Sabri Bachtobji: La Tunisie face aux défis et en appui à sa jeunesse (Album Photos)
La Tunisie vit aujourd’hui une expérience démocratique unique dans son environnement régional, mue par un processus historique de modernisation et d’émancipation profond. Mais comme toute société, celle tunisienne se fraye sa propre voie vers la liberté et de ce point de vue toute expérience historique est spécifique. Elle se construit à partir de l’expérience collective des sociétés et des peuples.
L’existence ou non d’une tradition étatique, d’une culture politique, d’une société civile entreprenante, de structures d’enseignement, d’élites avant-gardistes, de personnages d’exception…contribue à doter une communauté humaine des outils nécessaires pour apprécier son passé, conduire son présent et se projeter dans le futur.
La Tunisie, tout au long de son histoire, a pu accumuler une maturité socio-politique et culturelle qui la distingue de son environnement arabo-musulman. L’Etat tunisien est bien enraciné dans l’histoire depuis trois mille ans et aussi loin qu’on remonte dans le temps jusqu’à Carthage, il a toujours existé un Etat hiérarchisé.

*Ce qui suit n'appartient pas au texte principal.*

Lemma get_from_output_buffer_consumes v i : consumes 0 (get_from_output_buffer v i).
Proof.
  apply consumes_keeps. intros d a d'. unfold get_from_output_buffer.
  destruct (v && _); [done|]. destruct (output_buffer_details d !! _) as [[o|]|]; try done.
  destruct (decide _); [|done]. by intros [= _ <-].
Qed.

Lemma allocate_output_buffer_ptr_consumes v alignment size :
  consumes 0 (allocate_output_buffer_ptr v alignment size).
Proof.
  apply consumes_keeps. intros d a d'. unfold allocate_output_buffer_ptr. destruct (decide _); [done|].
  destruct (checked_add _ _) as [n1|]; [destruct (checked_add n1 size)|];
    repeat case_decide; destruct v; try done; by intros [= _ <-].
Qed.

Lemma push_details_consumes o : consumes 0 (push_details o).
Proof.
  apply consumes_keeps. intros d a d'. unfold push_details.
  destruct (arr_set _ _ _); cbn [obind]; [|done]. by intros [= _ <-].
Qed.

Lemma allocate_output_buffer_consumes v capacity alignment off :
  consumes 0 (allocate_output_buffer v capacity alignment off).
Proof.
  intros d. unfold allocate_output_buffer. destruct (v && _); [done|].
  apply (consumes_bind 0 0); [apply allocate_output_buffer_ptr_consumes|].
  intros [o|]; [|apply consumes_fail].
  apply (consumes_bind 0 0); [apply push_details_consumes|intros; apply consumes_ret].
Qed.

Lemma write_external_args_consumes cursor cells : consumes 0 (write_external_args cursor cells).
Proof.
  apply consumes_keeps. intros d a d'. unfold write_external_args.
  destruct (copy_at _ _ _); cbn [obind]; [|done]. by intros [= _ <-].
Qed.

Lemma alignment_of_consumes v p : consumes 0 (alignment_of v p).
Proof.
  unfold alignment_of. destruct (decide _); [apply consumes_ret|].
  destruct v; [apply consumes_fail|apply consumes_fault].
Qed.

#[local] Hint Resolve consumes_ret consumes_fail consumes_fault get_from_output_buffer_consumes
  allocate_output_buffer_consumes write_external_args_consumes alignment_of_consumes
  update_output_buffer_details_consumes : wallet.
#[local] Hint Extern 5 (consumes 0 (get_trivial_type _ _ _)) =>
  eapply consumes_0, get_trivial_type_consumes : wallet.
#[local] Hint Extern 5 (consumes 0 (get_bytes _ _ _)) => eapply consumes_0, get_bytes_consumes : wallet.
#[local] Hint Extern 5 (consumes 0 (read_u8 _)) => eapply consumes_0, read_u8_consumes : wallet.

Lemma get_u32_consumes v : consumes 0 (get_u32 v).
Proof. apply (consumes_bind 0 0); [auto with wallet|]. intros [? ?]. auto with wallet. Qed.

#[local] Hint Resolve get_u32_consumes : wallet.

Lemma slot_pointer_consumes v s : consumes 0 (slot_pointer v s).
Proof.
  unfold slot_pointer. destruct (slot_from_u8 s) as [|i].
  - apply (consumes_bind 0 0); [auto with wallet|]. intros [? ?]. auto with wallet.
  - apply (consumes_bind 0 0); [auto with wallet|]. intros [[off bytes] size].
    destruct (v && _); [auto with wallet|]. destruct (decide _); [auto with wallet|].
    destruct v; auto with wallet.
Qed.

Lemma input_pointer_consumes v s : consumes 0 (input_pointer v s).
Proof.
  unfold input_pointer. destruct (input_from_u8 s) as [p|i].
  - do 2 (apply (consumes_bind 0 0); [auto with wallet|]; intros ?).
    apply (consumes_bind 0 0); [auto with wallet|]. intros [? ?]. auto with wallet.
  - apply (consumes_bind 0 0); [auto with wallet|]. intros [[? ?] ?]. auto with wallet.
Qed.

#[local] Hint Resolve slot_pointer_consumes input_pointer_consumes : wallet.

En tant que province romaine, le pays a été largement urbanisé, sa population sédentarisée avec un pouvoir central (qu’on voudrait aujourd’hui décentraliser).
Dès la fondation de Kairouan, première cité musulmane de l’Afrique du Nord au VIIème siècle, une conception libérale de l’Islam s’est forgée. Retenez que ledit « Contrat de mariage Kairouan ais », tout à fait propre à la Tunisie, protégeait les droits de la Femme contre la polygamie dont la pratique est rare. Ce qui explique que le Code du Statut Personnel promulgué en 1956, la même année de l’indépendance du pays, puisait dans une tradition de monogamie déjà bien ancrée.
La Tunisie, faut-il le rappeler, a été épargnée par ailleurs de la pluralité ethnique et confessionnelle qu’on trouve dans les sociétés du Machrek. Les Tunisiens dans leur majorité sont unis dans le rite malikite.
Une particularité tunisienne
Autres faits saillants qui ont forgé la particularité tunisienne, furent les réformes substantielles entrepris tout au long du XIXème siècle : l’abolition de l’esclavage en 1846, bien avant plusieurs pays occidentaux ( USA, France..) ; la promulgation du Pacte Fondamental ( قانون عهد الآمان ) qui fut une véritable Charte des Droits de l’Homme qui garantit, entre autres, les droits des non musulmans, et la promulgation, en 1861, de la première constitution dans le monde musulman.
En 1875, la Tunisie introduit l’enseignement des langues européennes en plus de l’arabe et du turc. Le rôle de l’Ecole Sadiki a été crucial dansl’introduction et la modernisation de l’enseignement civil. Par ailleurs, la communauté juive, l’une des plus anciennes au monde, jouit de ses droits et elle est librement organisée et représentée.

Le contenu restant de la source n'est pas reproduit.